*Instructions to follow:* Every line from the one containing "(** * PyBGP: the" to the one containing "and are modelled" in the records below, both included, must be set down exactly, and no other line.

Records excerpted from a collection:
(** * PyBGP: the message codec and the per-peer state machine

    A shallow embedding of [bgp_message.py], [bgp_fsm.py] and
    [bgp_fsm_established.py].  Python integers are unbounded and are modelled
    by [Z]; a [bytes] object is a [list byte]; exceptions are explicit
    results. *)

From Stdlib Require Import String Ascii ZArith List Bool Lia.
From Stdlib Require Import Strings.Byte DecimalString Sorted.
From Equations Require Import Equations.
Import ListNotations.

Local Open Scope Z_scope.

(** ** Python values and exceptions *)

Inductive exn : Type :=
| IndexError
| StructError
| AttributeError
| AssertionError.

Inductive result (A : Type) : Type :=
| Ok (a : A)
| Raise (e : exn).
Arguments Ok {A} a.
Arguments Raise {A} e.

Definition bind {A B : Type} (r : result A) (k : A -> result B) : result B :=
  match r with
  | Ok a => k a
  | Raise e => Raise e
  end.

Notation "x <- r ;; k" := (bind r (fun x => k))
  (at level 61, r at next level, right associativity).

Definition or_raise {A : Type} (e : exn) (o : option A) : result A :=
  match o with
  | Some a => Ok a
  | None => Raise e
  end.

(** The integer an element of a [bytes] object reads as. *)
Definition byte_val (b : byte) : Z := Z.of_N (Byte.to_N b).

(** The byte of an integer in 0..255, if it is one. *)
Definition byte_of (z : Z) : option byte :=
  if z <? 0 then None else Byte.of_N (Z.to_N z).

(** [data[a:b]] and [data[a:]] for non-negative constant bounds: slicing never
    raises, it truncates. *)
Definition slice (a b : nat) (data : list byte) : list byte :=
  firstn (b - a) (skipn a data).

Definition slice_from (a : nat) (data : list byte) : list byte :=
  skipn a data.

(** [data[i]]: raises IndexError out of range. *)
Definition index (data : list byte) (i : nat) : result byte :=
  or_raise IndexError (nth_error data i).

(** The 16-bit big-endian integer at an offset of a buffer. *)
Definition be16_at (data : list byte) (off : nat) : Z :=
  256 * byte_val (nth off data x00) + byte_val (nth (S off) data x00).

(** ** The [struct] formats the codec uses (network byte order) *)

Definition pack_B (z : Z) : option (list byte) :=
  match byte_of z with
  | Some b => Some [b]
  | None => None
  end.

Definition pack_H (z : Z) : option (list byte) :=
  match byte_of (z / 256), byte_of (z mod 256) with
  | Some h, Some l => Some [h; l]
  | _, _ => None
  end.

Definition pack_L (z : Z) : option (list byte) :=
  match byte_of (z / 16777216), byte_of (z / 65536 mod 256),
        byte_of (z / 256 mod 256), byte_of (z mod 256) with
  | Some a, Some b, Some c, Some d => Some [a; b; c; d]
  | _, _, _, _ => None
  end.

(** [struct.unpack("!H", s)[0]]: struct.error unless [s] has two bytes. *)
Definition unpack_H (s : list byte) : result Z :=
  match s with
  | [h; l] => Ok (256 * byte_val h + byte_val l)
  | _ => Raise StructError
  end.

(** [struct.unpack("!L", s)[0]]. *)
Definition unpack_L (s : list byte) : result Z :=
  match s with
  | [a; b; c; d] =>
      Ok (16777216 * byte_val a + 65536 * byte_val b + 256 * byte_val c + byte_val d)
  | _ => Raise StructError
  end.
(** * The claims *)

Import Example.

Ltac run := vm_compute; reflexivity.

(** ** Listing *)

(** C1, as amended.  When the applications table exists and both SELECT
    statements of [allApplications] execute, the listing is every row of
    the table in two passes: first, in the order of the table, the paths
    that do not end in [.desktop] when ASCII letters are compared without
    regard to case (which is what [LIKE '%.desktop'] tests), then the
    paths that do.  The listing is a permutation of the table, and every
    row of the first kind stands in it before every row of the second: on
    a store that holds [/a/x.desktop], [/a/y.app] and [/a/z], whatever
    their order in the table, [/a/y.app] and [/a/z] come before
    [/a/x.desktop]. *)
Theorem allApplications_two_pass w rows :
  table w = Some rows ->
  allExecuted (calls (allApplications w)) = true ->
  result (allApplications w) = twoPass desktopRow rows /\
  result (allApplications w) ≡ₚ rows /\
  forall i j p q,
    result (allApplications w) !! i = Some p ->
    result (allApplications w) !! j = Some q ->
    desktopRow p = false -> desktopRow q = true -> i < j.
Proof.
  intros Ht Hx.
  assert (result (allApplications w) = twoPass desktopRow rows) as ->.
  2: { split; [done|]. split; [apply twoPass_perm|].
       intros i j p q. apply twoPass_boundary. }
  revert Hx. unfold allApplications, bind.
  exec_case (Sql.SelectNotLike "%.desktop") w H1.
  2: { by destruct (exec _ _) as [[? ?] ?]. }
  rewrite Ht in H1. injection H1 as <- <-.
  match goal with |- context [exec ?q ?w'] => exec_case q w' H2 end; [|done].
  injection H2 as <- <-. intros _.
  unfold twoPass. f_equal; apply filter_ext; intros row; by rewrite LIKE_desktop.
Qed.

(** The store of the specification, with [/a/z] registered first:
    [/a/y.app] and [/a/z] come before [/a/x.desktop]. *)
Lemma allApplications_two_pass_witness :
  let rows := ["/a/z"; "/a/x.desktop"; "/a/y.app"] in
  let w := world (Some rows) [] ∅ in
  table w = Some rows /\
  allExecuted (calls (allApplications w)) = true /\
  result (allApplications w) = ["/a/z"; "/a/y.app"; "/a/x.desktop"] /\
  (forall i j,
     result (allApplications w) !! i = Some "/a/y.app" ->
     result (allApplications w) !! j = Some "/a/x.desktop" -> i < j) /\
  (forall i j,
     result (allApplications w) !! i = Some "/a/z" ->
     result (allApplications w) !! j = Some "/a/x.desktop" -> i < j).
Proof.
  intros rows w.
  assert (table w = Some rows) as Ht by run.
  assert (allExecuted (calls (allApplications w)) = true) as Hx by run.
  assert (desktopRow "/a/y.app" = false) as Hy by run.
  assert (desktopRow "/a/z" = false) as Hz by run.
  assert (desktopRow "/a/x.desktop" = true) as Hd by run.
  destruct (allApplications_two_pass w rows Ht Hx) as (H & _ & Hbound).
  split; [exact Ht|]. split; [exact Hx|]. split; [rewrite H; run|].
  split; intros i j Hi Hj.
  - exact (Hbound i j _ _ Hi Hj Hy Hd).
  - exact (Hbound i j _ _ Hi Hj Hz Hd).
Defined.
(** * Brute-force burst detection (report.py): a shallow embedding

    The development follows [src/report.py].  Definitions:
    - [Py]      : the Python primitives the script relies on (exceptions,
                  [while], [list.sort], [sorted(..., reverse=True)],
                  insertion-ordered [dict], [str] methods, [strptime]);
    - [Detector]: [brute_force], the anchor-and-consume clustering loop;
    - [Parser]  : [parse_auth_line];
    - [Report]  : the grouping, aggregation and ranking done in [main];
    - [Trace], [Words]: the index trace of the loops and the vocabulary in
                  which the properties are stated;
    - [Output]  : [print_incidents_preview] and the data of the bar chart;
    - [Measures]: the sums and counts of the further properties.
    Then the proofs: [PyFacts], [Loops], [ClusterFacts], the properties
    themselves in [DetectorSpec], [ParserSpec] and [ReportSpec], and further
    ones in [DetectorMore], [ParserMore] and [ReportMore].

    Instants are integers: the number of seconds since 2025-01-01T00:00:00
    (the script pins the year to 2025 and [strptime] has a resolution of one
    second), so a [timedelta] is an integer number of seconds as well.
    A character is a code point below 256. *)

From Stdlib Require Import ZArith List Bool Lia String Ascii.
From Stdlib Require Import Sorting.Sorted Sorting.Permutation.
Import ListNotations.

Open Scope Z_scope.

==

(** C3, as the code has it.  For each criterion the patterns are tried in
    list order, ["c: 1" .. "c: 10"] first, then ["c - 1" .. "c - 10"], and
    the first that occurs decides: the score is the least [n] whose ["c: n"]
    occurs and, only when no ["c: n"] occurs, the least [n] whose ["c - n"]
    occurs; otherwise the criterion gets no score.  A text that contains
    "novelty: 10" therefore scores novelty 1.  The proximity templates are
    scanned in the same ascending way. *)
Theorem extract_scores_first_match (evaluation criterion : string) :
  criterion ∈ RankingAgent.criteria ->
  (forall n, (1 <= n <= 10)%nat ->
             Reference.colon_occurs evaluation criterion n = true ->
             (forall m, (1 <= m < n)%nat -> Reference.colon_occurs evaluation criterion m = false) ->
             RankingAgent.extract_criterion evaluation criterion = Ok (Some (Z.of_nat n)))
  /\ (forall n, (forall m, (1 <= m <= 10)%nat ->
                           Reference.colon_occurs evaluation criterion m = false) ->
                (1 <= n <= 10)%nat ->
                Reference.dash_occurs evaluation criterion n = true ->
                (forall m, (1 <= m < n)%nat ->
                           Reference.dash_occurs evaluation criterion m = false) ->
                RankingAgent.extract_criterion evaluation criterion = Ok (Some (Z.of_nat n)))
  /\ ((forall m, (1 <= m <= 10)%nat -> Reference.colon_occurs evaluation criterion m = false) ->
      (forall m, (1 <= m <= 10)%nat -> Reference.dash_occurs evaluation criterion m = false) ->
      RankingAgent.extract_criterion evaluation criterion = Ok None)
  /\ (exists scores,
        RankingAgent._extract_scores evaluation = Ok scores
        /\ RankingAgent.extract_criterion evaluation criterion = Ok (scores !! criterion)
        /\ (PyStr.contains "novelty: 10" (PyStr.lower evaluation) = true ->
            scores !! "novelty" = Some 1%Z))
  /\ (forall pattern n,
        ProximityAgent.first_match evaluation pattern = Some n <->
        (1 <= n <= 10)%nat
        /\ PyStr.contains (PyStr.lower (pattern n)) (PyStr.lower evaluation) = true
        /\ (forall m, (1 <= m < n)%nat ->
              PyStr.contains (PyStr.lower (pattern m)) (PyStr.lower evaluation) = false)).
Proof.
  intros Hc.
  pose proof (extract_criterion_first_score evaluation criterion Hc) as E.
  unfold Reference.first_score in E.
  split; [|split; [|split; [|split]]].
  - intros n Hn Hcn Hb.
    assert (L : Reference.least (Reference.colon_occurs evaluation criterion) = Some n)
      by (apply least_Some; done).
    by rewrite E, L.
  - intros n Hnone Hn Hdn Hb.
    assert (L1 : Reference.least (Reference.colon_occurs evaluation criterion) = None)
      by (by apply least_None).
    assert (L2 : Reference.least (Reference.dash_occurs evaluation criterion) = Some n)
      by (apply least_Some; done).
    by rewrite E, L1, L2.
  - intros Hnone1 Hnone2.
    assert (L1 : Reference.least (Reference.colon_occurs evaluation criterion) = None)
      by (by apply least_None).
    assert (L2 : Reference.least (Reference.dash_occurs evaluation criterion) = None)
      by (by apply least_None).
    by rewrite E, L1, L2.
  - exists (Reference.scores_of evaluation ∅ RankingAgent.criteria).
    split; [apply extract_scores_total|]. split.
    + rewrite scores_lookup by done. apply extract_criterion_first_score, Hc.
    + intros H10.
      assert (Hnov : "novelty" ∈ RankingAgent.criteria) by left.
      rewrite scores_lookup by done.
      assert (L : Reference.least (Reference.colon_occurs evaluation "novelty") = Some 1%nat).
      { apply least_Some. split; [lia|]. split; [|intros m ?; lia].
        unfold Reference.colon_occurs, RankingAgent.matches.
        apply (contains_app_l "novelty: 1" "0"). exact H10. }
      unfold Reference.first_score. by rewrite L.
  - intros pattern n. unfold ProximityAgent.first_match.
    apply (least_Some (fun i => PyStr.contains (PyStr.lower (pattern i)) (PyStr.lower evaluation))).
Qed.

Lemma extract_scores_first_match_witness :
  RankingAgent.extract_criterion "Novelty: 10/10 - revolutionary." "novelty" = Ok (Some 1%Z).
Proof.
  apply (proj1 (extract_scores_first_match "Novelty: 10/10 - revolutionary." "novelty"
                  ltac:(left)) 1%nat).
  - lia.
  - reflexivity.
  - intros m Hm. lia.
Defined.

*Output below:*
(** * PyBGP: the message codec and the per-peer state machine

    A shallow embedding of [bgp_message.py], [bgp_fsm.py] and
    [bgp_fsm_established.py].  Python integers are unbounded and are modelled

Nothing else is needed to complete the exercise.